Action Transformer Head

Q (query): the person being classified (the person box from the RPN)
K (key) & V (value): the clip around the person

Transformer 里总的流程：

processes the query and memory to output an updated query vector.
The intuition is that the self-attention will add context from other people and objects in the clip to the query vector, to aid with the subsequent classification.
This unit can be stacked in multiple heads and layers similar to the original architecture [43], by concatenating the output from the multiple heads at a given layer, and using the concatenated feature as the next query.

key & value & query 具体是怎么得到的？

The key and value features are simply computed as linear projections of the original feature map from the trunk, hence each is of shape T′ ×H′ ×W′ ×D.
we extract the RoIPool-ed feature for the person box from the center clip, and pass it through a query preprocessor (QPr) and a linear layer to get the query feature of size 1×1×D (D=128, the same as the query and key feature maps). 其中 QPr 有两种版本：HighRes 和 LowRes：
- LowRes：directly average the RoIpool feature across space, but would lose all spatial layout of the person.
- HighRes：first reduce the dimensionality by a 1 × 1 convolution, resulting a 7 × 7 feature map, and then concatenate the cells of the resulting feature map into a vector.

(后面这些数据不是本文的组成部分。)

(** controller-runtime's [CreateOrUpdate] at one object: [old] is what the
    store had, [x] what it has afterwards. *)
Definition create_or_update {X} (new : X) (settle : X → X) (accepts : option X → X → Prop)
    (created : X → X → Prop) (f : X → result X) (old : option X) (x : X) : Prop :=
  match old with
  | None => ∃ y, f new = Ok y ∧ accepts None (settle y) ∧ created (settle y) x
  | Some o => ∃ y, f o = Ok y ∧ (y = o ∧ x = o ∨ y ≠ o ∧ accepts (Some o) (settle y) ∧ x = settle y)
  end.
End settle.

(** ** The API server's behaviour

    A read is of the store as it is.  The program passes the client of its
    manager, which reads from a cache that follows the store: what is shown
    here holds of reconciliations that find the cache up to date. *)
Class APILaws (A : Type) `{!API A, !Admission} := {
  view : A → Cluster;

  (* reads: what is found is in the store, what is not found is not *)
  GetEgress_view n a : match api_GetEgress n a with
    | Ok x => cl_egress (view a) !! n = Some x
    | Err e => IsNotFound e = true → cl_egress (view a) !! n = None end;
  GetSA_view n a : match api_GetSA n a with
    | Ok x => cl_sa (view a) !! n = Some x
    | Err e => IsNotFound e = true → cl_sa (view a) !! n = None end;
  GetCR_view n a : match api_GetCR n a with
    | Ok x => cl_cr (view a) !! n = Some x
    | Err e => IsNotFound e = true → cl_cr (view a) !! n = None end;
  GetCRB_view n a : match api_GetCRB n a with
    | Ok x => cl_crb (view a) !! n = Some x
    | Err e => IsNotFound e = true → cl_crb (view a) !! n = None end;
  GetDeployment_view n a d : api_GetDeployment n a = Ok d → cl_dep (view a) !! n = Some d;
  ListEgress_view a l : api_ListEgress a = Ok l →
    ∀ eg, eg ∈ l ↔ ∃ n, cl_egress (view a) !! n = Some eg;

  (* writes that succeed: what is written was accepted *)
  CreateSA_view x a a' : api_CreateSA x a = (Ok tt, a') →
    view a' = put_sa (mkNamespacedName (sa_Namespace x) (sa_Name x)) x (view a);
  CreateCR_view x a a' : api_CreateCR x a = (Ok tt, a') → view a' = put_cr (cr_Name x) x (view a);
  CreateCRB_view x a y a' : api_CreateCRB x a = (Ok y, a') → y = x ∧ view a' = put_crb (crb_Name x) x (view a);
  PatchCRB_view old new a a' : api_PatchCRB old new a = (Ok tt, a') → crb_Name new = crb_Name old →
    cl_crb (view a) !! crb_Name old = Some old → view a' = put_crb (crb_Name old) new (view a);
  CreateOrUpdate_Deployment_view n f a a' : CreateOrUpdate_Deployment n f a = (Ok tt, a') →
    ∃ x, view a' = put_dep n x (view a) ∧
      create_or_update (new_dep n) admit_dep accepts_dep (λ y x, ∃ t, x = created_dep t y) f (cl_dep (view a) !! n) x;
  CreateOrUpdate_Service_view n f a a' : CreateOrUpdate_Service n f a = (Ok tt, a') →
    ∃ x, view a' = put_svc n x (view a) ∧
      create_or_update (new_svc n) admit_svc accepts_svc (λ y x, ∃ t ip, x = created_svc t ip y) f (cl_svc (view a) !! n) x;
  CreateOrUpdate_PDB_view n f a a' : CreateOrUpdate_PDB n f a = (Ok tt, a') →
    ∃ x, view a' = put_pdb n x (view a) ∧
      create_or_update (new_pdb n) id accepts_pdb (λ y x, ∃ t, x = created_pdb t y) f (cl_pdb (view a) !! n) x;

  (* a status update changes the status only, and may be lost *)
  StatusUpdate_view eg a old : cl_egress (view a) !! eg_key eg = Some old →
    let a' := (api_StatusUpdate eg a).2 in
    view a' = view a ∨
    view a' = put_egress (eg_key eg) (mkEgress (eg_meta old) (eg_Spec old) (eg_Status eg)) (view a);

  (* an owner reference is all that is added *)
  SetControllerReference_meta eg m m' : SetControllerReference eg m = Ok m' →
    m_Name m' = m_Name m ∧ m_Namespace m' = m_Namespace m ∧ m_Labels m' = m_Labels m ∧
    m_DeletionTimestamp m' = m_DeletionTimestamp m ∧ m_CreationTimestamp m' = m_CreationTimestamp m;
}.
(* ===== verification/Installer.v ===== *)
(** * cmd/pona-installer: installing the plugin binary

    [installPona] copies the binary into a temporary file next to its target
    and renames it.  The file system is a map from paths to files (directories
    are not kept); every operation may fail, as an oracle decides. *)
From Stdlib Require Import Ascii String.
From S2P Require Import Prelude GoStrings.

Local Open Scope Z_scope.

Record File := mkFile { content : list Z; mode : Z }.

Abbreviation FS := (gmap string File).

(** The operations of [os], [io] and [os.File] that can fail. *)
Inductive FsOp := OpOpen | OpMkdirAll | OpCreateTemp | OpCopy | OpChmod | OpSync | OpRename | OpRemove.

#[export] Instance FsOp_eq_dec : EqDecision FsOp.
Proof. solve_decision. Defined.

Section install.
(** Which operations fail and how, how much of a failing copy is written, and
    the name [os.CreateTemp] picks. *)
Context (fault : FsOp → option goerror) (partial : list Z → list Z) (pick : FS → string → string).

Definition attempt {A} (op : FsOp) (act : M FS A) : M FS A := λ fs,
  match fault op with Some e => (Err e, fs) | None => act fs end.

(** Opening fails on a missing file; the content is read by the copy. *)
Definition os_Open (path : string) : M FS (list Z) := λ fs,
  match fs !! path with
  | Some f => (Ok (content f), fs)
  | None => (Err (ErrLib "os" ("open " +:+ path +:+ ": no such file or directory")), fs)
  end.

Definition os_CreateTemp (dir : string) : M FS string := λ fs,
  let name := pick fs dir in (Ok name, <[name := mkFile [] 384]> fs).

Definition write_file (name : string) (c : list Z) : M FS unit := λ fs,
  (Ok tt, alter (λ f, mkFile c (mode f)) name fs).

Definition chmod (name : string) (m : Z) : M FS unit := λ fs,
  (Ok tt, alter (λ f, mkFile (content f) m) name fs).

(** A copy that fails leaves what it has written. *)
Definition io_Copy (name : string) (c : list Z) : M FS unit := λ fs,
  match fault OpCopy with
  | Some e => (Err e, (write_file name (partial c) fs).2)
  | None => write_file name c fs
  end.

Definition os_Rename (from to : string) : M FS unit := λ fs,
  match fs !! from with
  | Some f => (Ok tt, <[to := f]> (delete from fs))
  | None => (Err (ErrLib "os" "rename: no such file or directory"), fs)
  end.

(** The deferred [os.Remove]; its error is ignored. *)
Definition os_Remove (name : string) (fs : FS) : FS :=
  match fault OpRemove with Some _ => fs | None => delete name fs end.

Definition target (cniBinDir : string) : string := filepath_Join [cniBinDir; "pona"].

Definition install_steps (c : list Z) (g cniBinDir : string) : M FS unit :=
  wrap (Errorf "failed to io.Copy: ") (io_Copy g c);;
  wrap (Errorf "failed to chmod: ") (attempt OpChmod (chmod g 493));;
  wrap (Errorf "failed to Sync: ") (attempt OpSync (mret tt));;
  wrap (Errorf "failed to rename: ") (attempt OpRename (os_Rename g (target cniBinDir))).

(** [defer func() { g.Close(); os.Remove(g.Name()) }()]. *)
Definition with_cleanup (g : string) (m : M FS unit) : M FS unit := λ fs,
  let '(res, fs') := m fs in (res, os_Remove g fs').

Definition installPona (ponaPath cniBinDir : string) : M FS unit :=
  f ← wrap (Errorf "failed to read pona ") (attempt OpOpen (os_Open ponaPath));
  wrap (Errorf "failed to MkdirAll: ") (attempt OpMkdirAll (mret tt));;
  g ← wrap (Errorf "failed to CreateTemp: ") (attempt OpCreateTemp (os_CreateTemp cniBinDir));
  with_cleanup g (install_steps f g cniBinDir).

(** ** main *)

Record Config := mkConfig { CniEtcDir : string; CniBinDir : string; PonaPath : string }.

(** [env_Parse] is what the env package makes of the environment.  The status
    the process exits with comes first. *)
Definition installer_main (env_Parse : result Config) (fs : FS) : Z * FS :=
  match env_Parse with
  | Err _ => (1, fs)
  | Ok cfg => let '(_, fs') := installPona (PonaPath cfg) (CniBinDir cfg) fs in (0, fs')
  end.

(** ** Properties *)

(** The name is new. *)
Context (pick_new : ∀ fs dir, fs !! pick fs dir = None ∧ pick fs dir ≠ target dir).

Lemma install_steps_run c g dir fs r fs' f0 :
  fs !! g = Some f0 → g ≠ target dir → install_steps c g dir fs = (r, fs') →
  (∀ p, p ≠ g → p ≠ target dir → fs' !! p = fs !! p) ∧
  match r with
  | Ok _ => fs' !! target dir = Some (mkFile c 493) ∧ fs' !! g = None
  | Err _ => fs' !! target dir = fs !! target dir
  end.
Proof.
  intros Hg Hne. unfold install_steps, mbind, M_bind, wrap, io_Copy, attempt, write_file, chmod, os_Rename.
  destruct (fault OpCopy); simpl.
  { intros [= <- <-]. split; [|by rewrite lookup_alter_ne]. intros p Hp _. by rewrite lookup_alter_ne. }
  destruct (fault OpChmod); simpl.
  { intros [= <- <-]. split; [|by rewrite lookup_alter_ne]. intros p Hp _. by rewrite lookup_alter_ne. }
  destruct (fault OpSync); simpl.
  { intros [= <- <-]. split; [|by rewrite !lookup_alter_ne]. intros p Hp _. by rewrite !lookup_alter_ne. }
  destruct (fault OpRename); simpl.
  { intros [= <- <-]. split; [|by rewrite !lookup_alter_ne]. intros p Hp _. by rewrite !lookup_alter_ne. }
  rewrite !lookup_alter_eq, Hg. simpl. intros [= <- <-]. split_and!.
  - intros p Hp Ht. by rewrite lookup_insert_ne, lookup_delete_ne, !lookup_alter_ne.
  - by rewrite lookup_insert_eq.
  - by rewrite lookup_insert_ne, lookup_delete_eq.
Qed.

(** Whatever fails and when, the plugin's path holds afterwards either the
    whole new binary or what it held before. *)
Lemma installPona_atomic (ponaPath dir : string) (fs : FS) :
  let '(r, fs') := installPona ponaPath dir fs in
  (∀ p, p ≠ target dir → fault OpRemove = None ∨ p ≠ pick fs dir → fs' !! p = fs !! p) ∧
  match r with
  | Ok _ => ∃ f, fs !! ponaPath = Some f ∧ fs' !! target dir = Some (mkFile (content f) 493)
  | Err _ => fs' !! target dir = fs !! target dir
  end.
Proof.
  unfold installPona, mbind, M_bind. unfold wrap at 1, attempt at 1. destruct (fault OpOpen); [done|].
  unfold os_Open. destruct (fs !! ponaPath) as [f|] eqn:Hf; [|done].
  unfold wrap at 1, attempt at 1. destruct (fault OpMkdirAll); [done|]. cbn [mret M_ret].
  unfold wrap at 1, attempt at 1. destruct (fault OpCreateTemp); [done|]. unfold os_CreateTemp, with_cleanup.
  destruct (pick_new fs dir) as [Hnew Hne].
  destruct (install_steps _ _ _ _) as [r fs1] eqn:Hs.
  destruct (install_steps_run _ _ dir _ r fs1 (mkFile [] 384) (lookup_insert_eq _ _ _) Hne Hs) as [Ho Hr].
  split.
  - intros p Hp Hcase. unfold os_Remove. destruct (decide (p = pick fs dir)) as [->|Hpg].
    + destruct Hcase as [->|?]; [|done]. by rewrite lookup_delete_eq, Hnew.
    + assert (fs1 !! p = fs !! p) as <- by (rewrite Ho by done; by rewrite lookup_insert_ne).
      destruct (fault OpRemove); [done|]. by rewrite lookup_delete_ne.
  - assert (∀ x, x = fs1 !! target dir → os_Remove (pick fs dir) fs1 !! target dir = x) as Hrem.
    { intros x ->. unfold os_Remove. destruct (fault OpRemove); [done|]. by rewrite lookup_delete_ne. }
    destruct r as [[]|e].
    + exists f. split; [done|]. apply Hrem. by destruct Hr as [-> _].
    + apply Hrem. by rewrite Hr, lookup_insert_ne.
Qed.

(** C26: installing is atomic.  Whatever fails and when, the plugin's path
    holds afterwards either the whole new binary, executable, if the
    installation succeeded, or exactly what it held before; no other file
    changes but the temporary one, which is gone unless removing it failed.
    The exit status does not say which: it is 1 only if the environment could
    not be read. *)
Theorem installer_atomic (cfg : Config) (e : goerror) (fs : FS) :
  let '(status, fs') := installer_main (Ok cfg) fs in
  status = 0 ∧
  (∀ p, p ≠ target (CniBinDir cfg) → fault OpRemove = None ∨ p ≠ pick fs (CniBinDir cfg) → fs' !! p = fs !! p) ∧
  (if is_ok (installPona (PonaPath cfg) (CniBinDir cfg) fs).1
   then ∃ f, fs !! PonaPath cfg = Some f ∧ fs' !! target (CniBinDir cfg) = Some (mkFile (content f) 493)
   else fs' !! target (CniBinDir cfg) = fs !! target (CniBinDir cfg)) ∧
  installer_main (Err e) fs = (1, fs).
Proof.
  unfold installer_main. pose proof (installPona_atomic (PonaPath cfg) (CniBinDir cfg) fs) as Ha.
  destruct (installPona _ _ fs) as [[[]|e'] fs']; destruct Ha as [H1 H2]; by split_and!.
Qed.
End install.

Definition ex_fs : FS := {[ "/pona" := mkFile [127; 69; 76; 70] 493; "/opt/cni/bin/pona" := mkFile [0] 493 ]}.

(** A temporary name longer than every path there is. *)
Definition ex_pick (fs : FS) (dir : string) : string :=
  target dir +:+ ".tmp" +:+ String.concat "" (map_to_list fs).*1.

Lemma append_length_le a b : (String.length a ≤ String.length (a +:+ b) ∧ String.length b ≤ String.length (a +:+ b))%nat.
Proof. rewrite length_append. lia. Qed.

Lemma concat_length_le (l : list string) s : s ∈ l → (String.length s ≤ String.length (String.concat "" l))%nat.
Proof.
  induction l as [|x l IH]; [by intros ?%elem_of_nil|]. intros Hs.
  assert (String.length x + String.length (String.concat "" l) ≤ String.length (String.concat "" (x :: l)))%nat as Hc.
  { destruct l as [|y l]; [simpl; lia|].
    change (String.concat "" (x :: y :: l)) with (x +:+ ("" +:+ String.concat "" (y :: l))).
    rewrite !length_append. lia. }
  apply elem_of_cons in Hs as [->|Hs]; [lia|]. specialize (IH Hs). lia.
Qed.

Lemma ex_pick_new fs dir : fs !! ex_pick fs dir = None ∧ ex_pick fs dir ≠ target dir.
Proof.
  split.
  - destruct (fs !! ex_pick fs dir) as [f|] eqn:Hf; [exfalso|done].
    apply elem_of_map_to_list, (list_elem_of_fmap_2 fst) in Hf. apply concat_length_le in Hf.
    unfold ex_pick at 1 in Hf. cbn [fst] in Hf. rewrite !length_append in Hf. simpl in Hf. lia.
  - intros Heq%(f_equal String.length). unfold ex_pick in Heq. rewrite !length_append in Heq. simpl in Heq. lia.
Qed.

(** The disk is full when the copy is synced. *)
Definition ex_fault (op : FsOp) : option goerror :=
  if decide (op = OpSync) then Some (ErrLib "os" "no space left on device") else None.
Definition ex_config : Config := mkConfig "/etc/cni/net.d" "/opt/cni/bin" "/pona".

Lemma installer_atomic_witness :
  let '(status, fs') := installer_main ex_fault (λ c, []) ex_pick (Ok ex_config) ex_fs in
  status = 0 ∧ (∀ p, p ≠ target "/opt/cni/bin" → fs' !! p = ex_fs !! p) ∧
  fs' !! target "/opt/cni/bin" = Some (mkFile [0] 493).
Proof.
  pose proof (installer_atomic ex_fault (λ c, []) ex_pick ex_pick_new ex_config (ErrText "") ex_fs) as Hw.
  assert (is_ok (installPona ex_fault (λ c, []) ex_pick (PonaPath ex_config) (CniBinDir ex_config) ex_fs).1 = false)
    as Hf by (vm_compute; reflexivity). rewrite Hf in Hw.
  destruct (installer_main _ _ _ (Ok ex_config) ex_fs) as [status fs']. destruct Hw as (H0 & H1 & H2 & _).
  split; [exact H0|]. split; [|exact H2]. intros p Hp. apply H1; [exact Hp|left; reflexivity].
Defined.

Feed Forward Network (FFN): a 2-layer MLP

Dataset

AVA 数据集官网：http://research.google.com/ava/download.html

ActivityNet 关于数据集任务的介绍：http://activity-net.org/challenges/2019/tasks/guest_ava.html

Task: Spatio-Temporal Action Localization
Each labeled video segment can contain multiple subjects, each performing potentially multiple actions.
Evaluation Metric: Frame-mAP at spatial IoU >= 0.5
The AVA dataset densely annotates 80 atomic visual actions in 430 (235 videos for training, 64 videos for validation, 131 videos for test) 15-minute movie clips.
Generally raters provided annotations at timestamps 902:1798 inclusive, in seconds, at 1-second intervals.

Submission Format

The format of a row is the following: video_id, middle_frame_timestamp, person_box, action_id, score
video_id: YouTube identifier
middle_frame_timestamp: in seconds from the start of the video.
person_box: top-left (x1, y1) and bottom-right (x2, y2) normalized with respect to frame size, where (0.0, 0.0) corresponds to the top left, and (1.0, 1.0) corresponds to bottom right.
action_id: integer identifier of an action class, from ava_action_list_v2.2_for_activitynet_2019.pbtxt.
score: a float indicating the score for this labeled box.

An example taken from the validation set is: 1j20qq1JyX4, 0902, 0.002, 0.118, 0.714, 0.977, 12, 0.9

Result & Analysis

Action classification with GT person boxes

1、加 GT boxes 比直接使用 Faster R-CNN（R=64）效果更好：the RPN is likely to be less perfect than ground truth. 但 only get a small improvement by using groundtruth (GT) boxes, indicating that our model is already capable of learning a good representation for person detection.
2、It is also worth noting that our Action Transformer head implementation actually has 2.3M fewer parameters than the I3D head in the LowRes QPr case
3、Tx head 的效果比 I3D head 的效果好，说明了 the importance of the context.

Localization performance (action agnostic)

isolate the localization performance by merging all classes into a single trivial one.
The transformer is less accurate for localization.

Overall performance

Action Transformer head is far superior to the I3D head (24.4 compared to 20.5).
An additional boost can be obtained (to 24.9) by using the I3D head for regression and the Action Transformer head for classification

Comparison with previous state of the art and challenge submissions

96f 指的是 input clip 的 T = 96 frames

Embedding and attention

For two frames, we show their ‘key’ embeddings as color-coded 3D PCA projection for two of the six heads in our 2-head 3-layer Tx head.
It is interesting to note that one of these heads learns to track people semantically (Tx-A: all upper bodies are similar color – green), while the other is instance specific (Tx-B: each person is different color – blue, pink and purple).
In the following columns we show by the average softmax attention corresponding to the person in the red box for all heads in the last Tx layer. Our model learns to hone in on faces, hands and objects being interacted with, as these are most discriminative for recognizing actions.